His position and his salary place Shah well within India's upwardly mobile middle class. With a moped and an apartment in a decent building, "I don't feel the need" to move to the U.S., says Shah. On weekends, he indulges his passions for cycling and bird-watching in the lush woods near Bangalore and volunteers as a mathematics and science teacher at a home for girls from poor families. "The opportunity is here in India, and I need to contribute to society," he says.

These days, India has legions of talented engineers who, like Shah, are willing to forsake the glamour and financial gratification of Silicon Valley to stay close to home. That's a big reason why Indian cities such as Bangalore seem destined to emerge as the hottest innovation zones of the 21st century. And chip companies aren't the only ones recruiting Indian talent. Microsoft Corp., for example, is hiring 10 software engineers like Gaurav Daga every month. Daga, 22, develops software for Microsoft from a teak-paneled, air-conditioned office in Hyderabad--a far cry from the dilapidated industrial area in Madras where his father works as a metals trader. "Microsoft was my first, second, and third choice" for a job, Daga says.

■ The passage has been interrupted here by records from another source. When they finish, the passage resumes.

(* ===== verification/ServicesSafety.v ===== *)
(** * Service manager: properties

    The startup order of [Services.v] is a topological order of the
    dependencies whenever one exists, the search always ends within its fuel,
    and a parsed manifest is well formed. *)

From Stdlib Require Import String Ascii.
From S2P Require Import Prelude Services.
Open Scope string_scope.
Open Scope nat_scope.

(** [a] comes before [b] in [l]. *)
Definition before {A} (l : list A) (a b : A) : Prop := ∃ i j, l !! i = Some a ∧ l !! j = Some b ∧ i < j.

Lemma before_app {A} (l k : list A) a b : before l a b → before (l ++ k) a b.
Proof. intros (i & j & Hi & Hj & Hij). exists i, j. by rewrite !(lookup_app_l_Some _ k _ a), (lookup_app_l_Some _ k _ b) by done. Qed.

Lemma before_snoc {A} (l : list A) a b : a ∈ l → before (l ++ [b]) a b.
Proof.
  intros [i Hi]%list_elem_of_lookup. exists i, (length l). split_and!.
  - by apply lookup_app_l_Some.
  - by apply list_lookup_middle.
  - by eapply lookup_lt_Some.
Qed.

Lemma before_trans {A} (l : list A) a b c : NoDup l → before l a b → before l b c → before l a c.
Proof.
  intros Hnd (i & j & Hi & Hj & Hij) (j' & k & Hj' & Hk & Hjk).
  assert (j = j') as <- by by eapply NoDup_lookup. exists i, k. split_and!; [done..|lia].
Qed.

Lemma before_irrefl {A} (l : list A) a : NoDup l → ¬ before l a a.
Proof. intros Hnd (i & j & Hi & Hj & Hij). assert (i = j) by by eapply NoDup_lookup. lia. Qed.

Section order.
Context (services : BootManifest).

Definition depends (x y : string) : Prop := ∃ sp, services !! x = Some sp ∧ y ∈ spec_depends_on sp.
Definition known (x : string) : Prop := is_Some (services !! x).

(** The errors the search may report. *)
Definition order_error (e : ManifestError) : Prop :=
  match e with
  | UnknownDependency s d => depends s d ∧ services !! d = None
  | DependencyCycle n => tc depends n n
  | _ => False
  end.

(** The invariant of the search: the visited services are listed once, each
    after everything it depends on, and none of them is being visited. *)
Record ordered (st : Visit) : Prop := {
  od_nodup : NoDup (v_order st);
  od_set : ∀ x, x ∈ v_order st ↔ x ∈ visited st;
  od_known : ∀ x, x ∈ visited st → known x;
  od_deps : ∀ x y, x ∈ v_order st → depends x y → before (v_order st) y x;
  od_disj : visiting st ## visited st;
  od_path : visiting st ⊆ dom services;
}.

(** What a call of the search leaves behind. *)
Record explored (st st' : Visit) : Prop := {
  ex_ordered : ordered st';
  ex_visiting : visiting st' = visiting st;
  ex_visited : visited st ⊆ visited st';
}.

Lemma explored_refl st : ordered st → explored st st.
Proof. done. Qed.

Lemma explored_trans s1 s2 s3 : explored s1 s2 → explored s2 s3 → explored s1 s3.
Proof. intros [] []. split; [done|congruence|by etrans]. Qed.

(** The specification of a recursive call from a path [V]. *)
Definition visits (V : gset string) (rec : string → Visit → option (result Visit ManifestError)) : Prop :=
  ∀ name st, ordered st → visiting st = V → known name → (∀ x, x ∈ V → tc depends x name) →
  ∃ r, rec name st = Some r ∧
    match r with Ok st' => explored st st' ∧ name ∈ visited st' | Err e => order_error e end.

Lemma visit_deps_spec V rec name deps st :
  visits V rec → ordered st → visiting st = V → (∀ x, x ∈ V → rtc depends x name) →
  (∀ d, d ∈ deps → depends name d) →
  ∃ r, visit_deps services rec name deps st = Some r ∧
    match r with
    | Ok st' => explored st st' ∧ ∀ d, d ∈ deps → d ∈ visited st'
    | Err e => order_error e
    end.
Proof.
  intros Hrec. revert st. induction deps as [|dep deps IH]; intros st Hod HV Hpath Hdeps; simpl.
  { eexists. split; [done|]. split; [by apply explored_refl|set_solver]. }
  assert (depends name dep) as Hd by (apply Hdeps; set_solver).
  destruct (services !! dep) as [sp|] eqn:Hs; [|eexists; split; [done|]; by split].
  destruct (Hrec dep st Hod HV) as (r & -> & Hr); [by eexists| |].
  { intros x Hx. by eapply tc_rtc_l; [apply Hpath|apply tc_once]. }
  destruct r as [st1|e]; [|by eexists]. destruct Hr as [Hex Hin].
  destruct (IH st1) as (r & -> & Hr); [apply Hex|by rewrite (ex_visiting _ _ Hex)|done|set_solver|].
  eexists. split; [done|]. destruct r as [st2|e]; [|done]. destruct Hr as [Hex2 Hall].
  split; [by eapply explored_trans|]. intros d [->|Hd']%elem_of_cons; [|by apply Hall].
  by apply (ex_visited _ _ Hex2).
Qed.

(** Completing the visit of [name]. *)
Lemma finish_visit name st st1 :
  name ∉ visiting st → ordered st1 → visiting st1 = {[name]} ∪ visiting st → visited st ⊆ visited st1 →
  known name → (∀ d, depends name d → d ∈ visited st1) →
  explored st (mkVisit (visiting st1 ∖ {[name]}) ({[name]} ∪ visited st1) (v_order st1 ++ [name])).
Proof.
  intros Hn [Hnd Hset Hkn Hdeps Hdisj Hpath] HV Hsub Hk Hall.
  assert (name ∉ visited st1) as Hn1 by set_solver. split; simpl; [split; simpl|set_solver|set_solver].
  - apply NoDup_app. split_and!; [done| |apply NoDup_singleton].
    intros x Hx ->%list_elem_of_singleton. by apply Hn1, Hset.
  - intros x. rewrite elem_of_app, list_elem_of_singleton, Hset. set_solver.
  - intros x [->%elem_of_singleton|Hx]%elem_of_union; [done|by apply Hkn].
  - intros x y [Hx| ->%list_elem_of_singleton]%elem_of_app Hxy; [by apply before_app, Hdeps|].
    by apply before_snoc, Hset, Hall.
  - set_solver.
  - set_solver.
Qed.

Lemma visit_spec fuel V : size services < fuel + size V → visits V (visit services fuel).
Proof.
  revert V. induction fuel as [|fuel IH]; intros V Hfuel name st Hod HV Hk Hpath.
  { exfalso. assert (size V ≤ size (dom services)) as Hle by (apply subseteq_size; subst V; apply Hod).
    rewrite size_dom in Hle. simpl in Hfuel. lia. }
  cbn [visit]. subst V. case_decide as Hvg.
  { eexists. split; [done|]. by apply Hpath. }
  case_decide as Hvd; [eexists; split; [done|]; by split; [apply explored_refl|]|].
  destruct Hk as [sp Hsp]. rewrite Hsp. set (st0 := mkVisit _ _ _).
  assert (ordered st0) as Hod0.
  { destruct Hod. split; simpl; try done; [set_solver|]. apply union_least; [|done].
    apply singleton_subseteq_l, elem_of_dom. by eexists. }
  destruct (visit_deps_spec ({[name]} ∪ visiting st) (visit services fuel) name (spec_depends_on sp) st0)
    as (r & -> & Hr); [|done|done| | |].
  - apply IH. rewrite size_union, size_singleton by set_solver. lia.
  - intros x [->%elem_of_singleton|Hx]%elem_of_union; [done|by apply tc_rtc, Hpath].
  - intros d Hd. by exists sp.
  - destruct r as [st1|e]; [|by eexists]. destruct Hr as [[Hod1 HV1 Hsub] Hall].
    eexists. split; [done|]. split; [|set_solver].
    apply finish_visit; [done|done|done|done|by eexists|].
    intros d (sp' & Hsp' & Hd). apply Hall. congruence.
Qed.

Lemma visit_all_spec names st :
  ordered st → visiting st = ∅ → (∀ x, x ∈ names → known x) →
  ∃ r, visit_all services (S (size services)) names st = Some r ∧
    match r with
    | Ok st' => explored st st' ∧ ∀ x, x ∈ names → x ∈ visited st'
    | Err e => order_error e
    end.
Proof.
  revert st. induction names as [|name names IH]; intros st Hod HV Hkn; cbn [visit_all].
  { eexists. split; [done|]. split; [by apply explored_refl|set_solver]. }
  assert (∀ st1, explored st st1 → name ∈ visited st1 →
    ∃ r, visit_all services (S (size services)) names st1 = Some r ∧
      match r with
      | Ok st' => explored st st' ∧ ∀ x, x ∈ name :: names → x ∈ visited st'
      | Err e => order_error e
      end) as Hnext.
  { intros st1 Hex Hin. destruct (IH st1) as (r & -> & Hr); [apply Hex|by rewrite (ex_visiting _ _ Hex)|set_solver|].
    eexists. split; [done|]. destruct r as [st'|e]; [|done]. destruct Hr as [Hex' Hall].
    split; [by eapply explored_trans|]. pose proof (ex_visited _ _ Hex'). set_solver. }
  case_decide as Hv; [by apply Hnext; [apply explored_refl|]|].
  destruct (visit_spec (S (size services)) ∅) with (name := name) (st := st) as (r & -> & Hr);
    [rewrite size_empty; lia|done|done|apply Hkn; set_solver|set_solver|].
  destruct r as [st1|e]; [|by eexists]. destruct Hr as [Hex Hin]. by apply Hnext.
Qed.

The shift is chipping away at India's conservative mind-set. While some parents object to their daughters entering the male-dominated engineering world, for example, others embrace the opportunity it gives them. Sindhu Kumar, 25, one of only 20 women in her college engineering class of 400, is already a project leader at Wipro Technologies, fast emerging as one of the world's top contract engineering houses for Western electronics companies. Her current task: speeding up and improving the print quality of Hewlett-Packard Co.'s inkjet printers. Kumar's opportunities far exceed those available to her father, an engineer who could only land a job as a civil servant in Uttar Pradesh. Soon, she plans to buy a car for her parents "to give something back to them, finally, for all the support they gave me."

Almost without exception, India's young engineers want to give something back--both to their families and to their country. "There's a lot of idealism among these young Indians," says Rukmini Bhaya Nair, a professor of humanities at the Indian Institute of Technology in New Delhi. They're "the new magicians for India." If engineers and young professionals like Shah and Kumar continue to work their magic, the biggest payback may well be the development of their country.